*** Working data
(* ===== verification/LocalOpt.v ===== *)
(** * Common subexpressions of basic blocks

    [LocalOptimizationPass] (src/LocalOptimizationPass.cpp), which runs on the control-flow
    graphs: within a block, a binary operation that occurs more than once is computed into a
    temporary before its first assignment, and read from it until a variable it names is
    assigned.  Two expressions are the same when their canonical texts are.  The order in
    which functions and blocks are visited, that of two hash maps, is an argument. *)

From Stdlib Require Import SpecFloat.
From S2P Require Import Prelude Words State CallFrame Cfg Ast SymbolTable Analysis Data Analyzer.
Local Open Scope Z_scope.

(** ** Types and texts of expressions *)

Definition is_float_operator (op : BinaryOperator) : bool :=
  match op with
  | FloatAdd | FloatSubtract | FloatMultiply | FloatDivide | FloatEqual | FloatNotEqual
  | FloatLess | FloatLessEqual | FloatGreater | FloatGreaterEqual => true
  | _ => false
  end.

Fixpoint infer_expression_type (e : Expression) : VarType :=
  match e with
  | BinaryOp op l r =>
      if is_float_operator op
         || ((infer_expression_type l =? VT_FLOAT) || (infer_expression_type r =? VT_FLOAT))
      then VT_FLOAT else VT_INTEGER
  | UnaryOp FloatConvert _ => VT_FLOAT
  | NumberLiteral (Float _) => VT_FLOAT
  | _ => VT_INTEGER
  end.

(** [static_cast<int>(op)] *)
Definition operator_number (op : BinaryOperator) : Z :=
  match op with
  | Add => 0 | Subtract => 1 | Multiply => 2 | Divide => 3 | Remainder => 4
  | Equal => 5 | NotEqual => 6 | Less => 7 | LessEqual => 8 | Greater => 9 | GreaterEqual => 10
  | LogicalAnd => 11 | BitwiseAnd => 12 | LogicalOr => 13 | BitwiseOr => 14 | Equivalence => 15
  | NotEquivalence => 16 | LeftShift => 17 | RightShift => 18
  | FloatAdd => 19 | FloatSubtract => 20 | FloatMultiply => 21 | FloatDivide => 22
  | FloatEqual => 23 | FloatNotEqual => 24 | FloatLess => 25 | FloatLessEqual => 26
  | FloatGreater => 27 | FloatGreaterEqual => 28
  end.

Definition commutes (op : BinaryOperator) : bool :=
  match op with Add | Multiply | LogicalAnd | LogicalOr | Equal | NotEqual => true | _ => false end.

(** [std::to_string(double)]: six digits after the point. *)
Definition with_sign (s : bool) (text : string) : string := ((if s then "-" else "") ++ text)%string.
Definition double_to_string (f : spec_float) : string :=
  match f with
  | S754_zero s => with_sign s "0.000000"
  | S754_infinity s => with_sign s "inf"
  | S754_nan => "nan"
  | S754_finite s m e =>
      let d := round_half_even (Z.pos m * 2 ^ Z.max e 0 * 10 ^ 6) (2 ^ Z.max (- e) 0) in
      let fraction := to_string (d mod 10 ^ 6) in
      with_sign s (to_string (d / 10 ^ 6) ++ "." ++ zeros (6 - String.length fraction) ++ fraction)
  end%string.

(** Operands of a commutative operator come in the order of their texts. *)
Definition in_order (op : BinaryOperator) (l r : string) : string * string :=
  if commutes op && String.ltb r l then (r, l) else (l, r).

Fixpoint expression_to_string (e : Expression) : string :=
  match e with
  | BinaryOp op l r =>
      let operands := in_order op (expression_to_string l) (expression_to_string r) in
      "(BIN_OP " ++ to_string (operator_number op) ++ " " ++ operands.1 ++ " " ++ operands.2 ++ ")"
  | VariableAccess name _ => "(VAR " ++ name ++ ")"
  | NumberLiteral (Integer v) => "(INT " ++ to_string v ++ ")"
  | NumberLiteral (Float v) => "(FLOAT " ++ double_to_string v ++ ")"
  | StringLiteral v => "(STR " ++ String "034" v ++ String "034" ")"
  | CharLiteral c => "(CHAR " ++ to_string (sext 8 (byte_of c)) ++ ")"
  | BooleanLiteral b => if b then "(BOOL 1)" else "(BOOL 0)"
  | _ => "(EXPR)"
  end%string.

(** ** State *)

Record optimizer : Type := mkOptimizer {
  available_expressions_ : gmap string string;
  temp_var_counter_ : Z;
  expr_counts_ : gmap string Z;
  symbol_table : SymbolTable;
  function_metrics : gmap string FunctionMetrics;
  block_heap : gmap address Block
}.

Definition L (A : Type) : Type := ST optimizer A.

Definition set_available (m : gmap string string) (s : optimizer) : optimizer :=
  mkOptimizer m (temp_var_counter_ s) (expr_counts_ s) (symbol_table s) (function_metrics s) (block_heap s).
Definition set_temp_counter (n : Z) (s : optimizer) : optimizer :=
  mkOptimizer (available_expressions_ s) n (expr_counts_ s) (symbol_table s) (function_metrics s) (block_heap s).
Definition set_counts (m : gmap string Z) (s : optimizer) : optimizer :=
  mkOptimizer (available_expressions_ s) (temp_var_counter_ s) m (symbol_table s) (function_metrics s) (block_heap s).
Definition set_symbols (t : SymbolTable) (s : optimizer) : optimizer :=
  mkOptimizer (available_expressions_ s) (temp_var_counter_ s) (expr_counts_ s) t (function_metrics s) (block_heap s).
Definition set_metrics (m : gmap string FunctionMetrics) (s : optimizer) : optimizer :=
  mkOptimizer (available_expressions_ s) (temp_var_counter_ s) (expr_counts_ s) (symbol_table s) m (block_heap s).
Definition set_block (p : address) (b : Block) (s : optimizer) : optimizer :=
  mkOptimizer (available_expressions_ s) (temp_var_counter_ s) (expr_counts_ s) (symbol_table s)
    (function_metrics s) (<[p := b]> (block_heap s)).

Definition LocalOptimizationPass_new (t : SymbolTable) (m : gmap string FunctionMetrics)
    (h : gmap address Block) : optimizer := mkOptimizer ∅ 0 ∅ t m h.

(** ** The pass *)

Definition temp_var_name (n : Z) : string := ("_cse_temp_" ++ to_string n)%string.
Definition generate_temp_var_name : L string :=
  n ← st_get temp_var_counter_; st_modify (set_temp_counter (n + 1));; mret (temp_var_name n).

Definition bump (key : string) (counts : gmap string Z) : gmap string Z :=
  <[key := default 0 (counts !! key) + 1]> counts.

Fixpoint count_expr (e : Expression) (counts : gmap string Z) : gmap string Z :=
  match e with
  | BinaryOp op l r => count_expr r (count_expr l (bump (expression_to_string e) counts))
  | UnaryOp _ a => count_expr a counts
  | FunctionCall f args => fold_left (fun counts a => count_expr a counts) args (count_expr f counts)
  | _ => counts
  end.

Fixpoint count_subexpressions (s : Statement) (counts : gmap string Z) : gmap string Z :=
  match s with
  | LetDeclaration _ l _ | AssignmentStatement _ l => fold_left (fun counts e => count_expr e counts) l counts
  | BlockStatement _ l | CompoundStatement l =>
      fold_left (fun counts s => count_subexpressions s counts) l counts
  | IfStatement c t => count_subexpressions t (count_expr c counts)
  | _ => counts
  end.

(** [std::string::find] *)
Fixpoint occurs (sub s : string) : bool :=
  String.prefix sub s || match s with EmptyString => false | String _ s => occurs sub s end.

Definition variable_text (name : string) : string := ("(VAR " ++ name ++ ")")%string.
Definition invalidate_expressions_with_var (name : string) (s : optimizer) : optimizer :=
  set_available (filter (fun kv => occurs (variable_text name) kv.1 = false) (available_expressions_ s)) s.

Definition count_temporary (name : string) (type : VarType) (m : FunctionMetrics) : FunctionMetrics :=
  note_type name type (if type =? VT_FLOAT then count_float_variable m else count_variable m).

(** The variable is registered before [at] throws for an unknown function. *)
Definition register_temporary (function name : string) (type : VarType) : L unit :=
  st_modify (fun s => set_symbols (addSymbol_new name LOCAL_VAR type (symbol_table s)).1 s);;
  metrics ← st_get function_metrics;
  match metrics !! function with
  | None => st_throw out_of_range
  | Some m => st_modify (set_metrics (<[function := count_temporary name type m]> metrics))
  end.

Definition is_binary (e : Expression) : bool := match e with BinaryOp _ _ _ => true | _ => false end.

(** One right-hand side: the LET to put before the assignment, and what is assigned. *)
Definition optimize_rhs (function : string) (e : Expression) : L (list Statement * Expression) :=
  let key := expression_to_string e in
  s ← st_get (fun s => s);
  match available_expressions_ s !! key with
  | Some temp => mret ([], VariableAccess temp "")
  | None =>
      if is_binary e && (1 <? default 0 (expr_counts_ s !! key)) then
        temp ← generate_temp_var_name;
        st_modify (fun s => set_available (<[key := temp]> (available_expressions_ s)) s);;
        register_temporary function temp (infer_expression_type e);;
        mret ([LetDeclaration [temp] [e] false], VariableAccess temp "")
      else mret ([], e)
  end.

Definition invalidate_lhs (lhs : Expression) (s : optimizer) : optimizer :=
  match lhs with VariableAccess name _ => invalidate_expressions_with_var name s | _ => s end.

Definition optimize_assignment (function : string) (s : Statement) : L (list Statement) :=
  match s with
  | AssignmentStatement lhs rhs =>
      l ← st_map (optimize_rhs function) rhs;
      st_modify (fun s => fold_left (fun s e => invalidate_lhs e s) lhs s);;
      mret (concat (List.map fst l) ++ [AssignmentStatement lhs (List.map snd l)])
  | _ => mret [s]
  end.

Definition optimize_basic_block (function : string) (statements : list Statement) : L (list Statement) :=
  l ← st_map (optimize_assignment function) statements; mret (concat l).

Definition with_statements (l : list Statement) (b : Block) : Block :=
  mkCfgBlock (Cfg.id b) l (successors b) (predecessors b) (is_entry b) (is_exit b) (label_name b).

(** Both passes over one block. *)
Definition optimize_block (function : string) (p : address) : L unit :=
  heap ← st_get block_heap;
  b ← st_deref (heap !! p);
  st_modify (set_counts (fold_left (fun counts s => count_subexpressions s counts) (Cfg.statements b) ∅));;
  st_modify (set_available ∅);;
  st_modify (set_temp_counter 0);;
  l ← optimize_basic_block function (Cfg.statements b);
  st_modify (set_block p (with_statements l b)).

Definition run (listing : list (string * list address)) : L unit :=
  st_each (fun f => st_each (optimize_block f.1) f.2) listing.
******
Exercise goal:
Check the lines above and copy each one that includes "assigned".

Task answer:
    assigned.  Two expressions are the same when their canonical texts are.  The order in
(** One right-hand side: the LET to put before the assignment, and what is assigned. *)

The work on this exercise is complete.